To determine the dimensional formula for entropy, we first need to understand what entropy represents in thermodynamics. Entropy is a measure of the disorder or randomness in a system, and it is often associated with the amount of energy in a physical system that is not available to do work. The standard unit of entropy in the International System of Units (SI) is joules per kelvin (J/K). To find the dimensional formula, we can break down the units involved.

Breaking Down the Units

We know that:

  • 1 joule (J) is defined as 1 kilogram meter squared per second squared (kg·m²/s²).
  • The unit of temperature in the SI system is kelvin (K).
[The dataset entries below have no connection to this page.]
Lemma alphanumeric_lower c :
  is_ascii_alphanumeric c = true →
  slug_letter (to_ascii_lowercase c) ∨ slug_digit (to_ascii_lowercase c).
Proof.
  unfold is_ascii_alphanumeric, to_ascii_lowercase, is_ascii_digit, is_ascii_lowercase,
    is_ascii_uppercase, slug_letter, slug_digit.
  destruct ((65 <=? c) && (c <=? 90))%Z eqn:Hu; lia.
Qed.

Lemma not_hyphen b : slug_letter b ∨ slug_digit b → b ≠ hyphen.
Proof. unfold slug_letter, slug_digit, hyphen. lia. Qed.

(** The loop's invariant: a hyphen is last only when the slug is full. *)
Record Partial (l : list Z) : Prop := {
  partial_length : length l ≤ MAX_SLUG_BYTES;
  partial_bytes : Forall slug_byte l;
  partial_isolated : isolated l;
  partial_last : last l = Some hyphen → length l = MAX_SLUG_BYTES;
}.

Lemma partial_push l b :
  Partial l ∨ (∃ l0, l = l0 ++ [hyphen] ∧ Partial l0 ∧ l0 ≠ [] ∧ length l0 < MAX_SLUG_BYTES) →
  slug_letter b ∨ slug_digit b →
  Partial (if (length l <? MAX_SLUG_BYTES)%nat then l ++ [b] else l).
Proof.
  intros Hl Hb.
  assert (Forall slug_byte l ∧ isolated l ∧ length l ≤ MAX_SLUG_BYTES ∧
          (length l = MAX_SLUG_BYTES → Partial l)) as (Hbytes & Hiso & Hlen & Hfull).
  { destruct Hl as [[]|(l0 & -> & [Hlen0 Hb0 Hi0 Hlast0] & Hne & Hlt)]; [done|].
    assert (last l0 ≠ Some hyphen) by (intros ?%Hlast0; lia).
    assert (isolated (l0 ++ [hyphen])) by (by apply isolated_snoc).
    assert (Forall slug_byte (l0 ++ [hyphen]))
      by (apply Forall_app; split; [done|]; apply Forall_singleton; by right; right).
    rewrite length_app; simpl. split_and!; [done|done|lia|].
    intros Heq. split; rewrite ?length_app; simpl; [lia|done|done|done]. }
  destruct (Nat.ltb_spec (length l) MAX_SLUG_BYTES); [|apply Hfull; lia].
  split.
  - rewrite length_app. simpl. lia.
  - apply Forall_app; split; [done|]. apply Forall_singleton. unfold slug_byte. tauto.
  - apply isolated_snoc. split; [done|]. intros ->. by apply not_hyphen in Hb.
  - rewrite last_snoc. intros [= ->]. by apply not_hyphen in Hb.
Qed.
Expressing Joules in Terms of Base Units

Now, let's express joules in terms of its base dimensions:

  • J = kg·m²/s²
  • In dimensional terms, this is represented as: [M^1 L^2 T^{-2}]

Combining with Temperature

Since entropy is measured in joules per kelvin, we need to include the dimensional formula for temperature:

  • Temperature (K) contributes a dimension of [K^1].

Putting It All Together

Now, we can combine these components to find the dimensional formula for entropy:

  • Entropy = Joules/Kelvin = [M^1 L^2 T^{-2}] / [K^1]
  • This simplifies to: [M^1 L^2 T^{-2} K^{-1}].
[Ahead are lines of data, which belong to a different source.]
Lemma resolve_progress self suffix_source pane session rows db :
  let slug := canonical_slug (Some (role_str (pane_role pane))) in
  role_ok (pane_role pane) → validate_pane pane session = Done tt →
  TableOK rows → ready rows None db →
  other_workspace (expected_workspace_id self) pane = false →
  (∀ r, r ∈ rows → row_workspace_id r = pane_workspace_id pane) →
  (∃ r, r ∈ rows ∧ row_key r = pane_key pane session) ∨
  (∃ free, free < MAX_ALLOCATION_ATTEMPTS ∧
     (∀ i, i ≤ free → ∃ name, draws suffix_source slug i name) ∧
     ∃ name, draws suffix_source slug free name ∧ unused rows name) →
  wp (resolve_or_create fault self suffix_source pane session) (λ _ _, True) (λ _ _, False) db.
Proof.
  intros slug Hrole Hpane Hok Hdb Hws Hrows Hcan. unfold resolve_or_create. rewrite Hpane.
  wp_step. apply wp_lift. wp_step. apply wp_accept; [done|].
  assert (∀ db1, ready rows (Some rows) db1 →
    wp (resolve_in_transaction fault suffix_source pane session) (λ _ _, True) (λ _ _, False) db1) as Hin.
  { intros db1 Hdb1. unfold resolve_in_transaction.
    wp_step. eapply (wp_mono _ _ _ (λ _ _, False)); [by apply query_row_progress| |done].
    intros first db2 [Hdb2 ->]. wp_step. apply wp_accept.
    { simpl. destruct (head _) as [r|] eqn:Hh; simpl; [|done].
      apply head_Some_elem_of, list_elem_of_filter in Hh as [_ Hr].
      apply negb_false_iff, String.eqb_eq. by apply Hrows. }
    wp_step. eapply (wp_mono _ _ _ (λ _ _, False)); [by apply query_row_progress| |done].
    intros found db3 [Hdb3 Hfound]. cbn in Hfound. destruct found as [row|].
    - symmetry in Hfound. apply head_Some_elem_of, list_elem_of_filter in Hfound as [_ Hrow].
      wp_step. eapply wp_execute_quiet; [done|exact Hdb3|]. intros db4 Hdb4.
      wp_step. eapply wp_commit_quiet; [done|exact Hdb4|]. intros db5 _. apply wp_lift. rewrite identity_from_parts_ok; [done..|].
      eapply Forall_forall; [apply (table_rows _ Hok)|done].
    - assert (∀ r, r ∈ rows → row_key r ≠ pane_key pane session) as Hnone.
      { intros r Hr Hk. symmetry in Hfound. apply head_None in Hfound.
        assert (r ∈ filter (λ r, bool_decide (row_key r = pane_key pane session) = true) rows) as Hin
          by (apply list_elem_of_filter; split; [by apply bool_decide_eq_true_2|done]).
        rewrite Hfound in Hin. by apply not_elem_of_nil in Hin. }
      destruct Hcan as [(r & Hr & Hk)|(free & Hlt & Hdraws & Hfree)]; [by destruct (Hnone r Hr)|].
      by apply (allocate_progress _ _ _ rows _ 0 free). }
  eapply wp_spawn_quiet; [exact Hdb|]. by eapply wp_transaction_quiet.
Qed.
End progress.

(** ** Opening *)

Section opening.
Context `{RusqliteSpec} (fault : nat → option SqlError).
Hypothesis quiet : ∀ n, fault n = None.

Definition expects (expected : option string) (row : IdentityRow) : Prop :=
  ∀ workspace, expected = Some workspace → workspace = row_workspace_id row.

(** The loop accepts exactly the valid rows of the expected workspace, and collects
    their workspaces. *)
Lemma validate_each_spec rows o expected todo acc db :
  ready rows o db →
  wp (validate_each fault expected todo acc)
    (λ ws db', ready rows o db' ∧ Forall RowOK todo ∧ Forall (expects expected) todo ∧
       ws = list_to_set (row_workspace_id <$> todo) ∪ acc)
    (λ _ _, ¬ (Forall RowOK todo ∧ Forall (expects expected) todo)) db.
Proof.
  revert acc db. induction todo as [|row todo IH]; intros acc db Hdb; simpl.
  { apply wp_ret. split_and!; [done|constructor..|set_solver]. }
  wp_step. eapply wp_sql_quiet; [done|exact Hdb|]. intros db' Hdb'.
  do 5 (wp_step; apply wp_check;
    [auto with herdr; apply validate_field_no_panic|intros ?|by intros Hn _ [[[] _]%Forall_cons _]]).
  wp_step. apply wp_lift_no_panic; [auto with herdr| |].
  2:{ unfold stored_role. intros e He [[[] _]%Forall_cons _].
      destruct row_role_ok as [role Hrole]. by rewrite Hrole in He. }
  intros role Hrole%map_err_Done.
  wp_step. apply wp_reject_if.
  2:{ intros Hne [_ [Hexp _]%Forall_cons]. destruct expected as [workspace|]; [|done].
      rewrite (Hexp workspace eq_refl), String.eqb_refl in Hne. done. }
  intros Heq. eapply wp_mono; [by apply IH| |].
  - simpl. intros ws db2 (Hdb2 & Hrows & Hexp & ->). split_and!; [done| | |set_solver].
    + constructor; [|done]. split; try done. by exists role.
    + constructor; [|done]. intros workspace ->. by apply negb_false_iff, String.eqb_eq in Heq.
  - simpl. intros e _ Hbad [[_ ?]%Forall_cons [_ ?]%Forall_cons]. by apply Hbad.
Qed.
Identifying the Correct Option

Now that we have derived the dimensional formula for entropy as [M^1 L^2 T^{-2} K^{-1}], we can compare this with the options provided:

  • A. [ML{T^{ - 2}}{K^1}]
  • B. [M{L^0}{T^{ - 2}}]
  • C. [M{L^2}{T^{ - 2}}{K^{ - 1}}]
  • D. [M{L^2}{T^{ - 2}}K]

The correct choice is C: [M{L^2}{T^{ - 2}}{K^{ - 1}}]. This matches our derived formula perfectly.

Conclusion

In summary, the dimensional formula for entropy is [M^1 L^2 T^{-2} K^{-1}], which corresponds to option C. Understanding these relationships helps clarify how physical quantities interact in thermodynamics and provides a solid foundation for further studies in the field.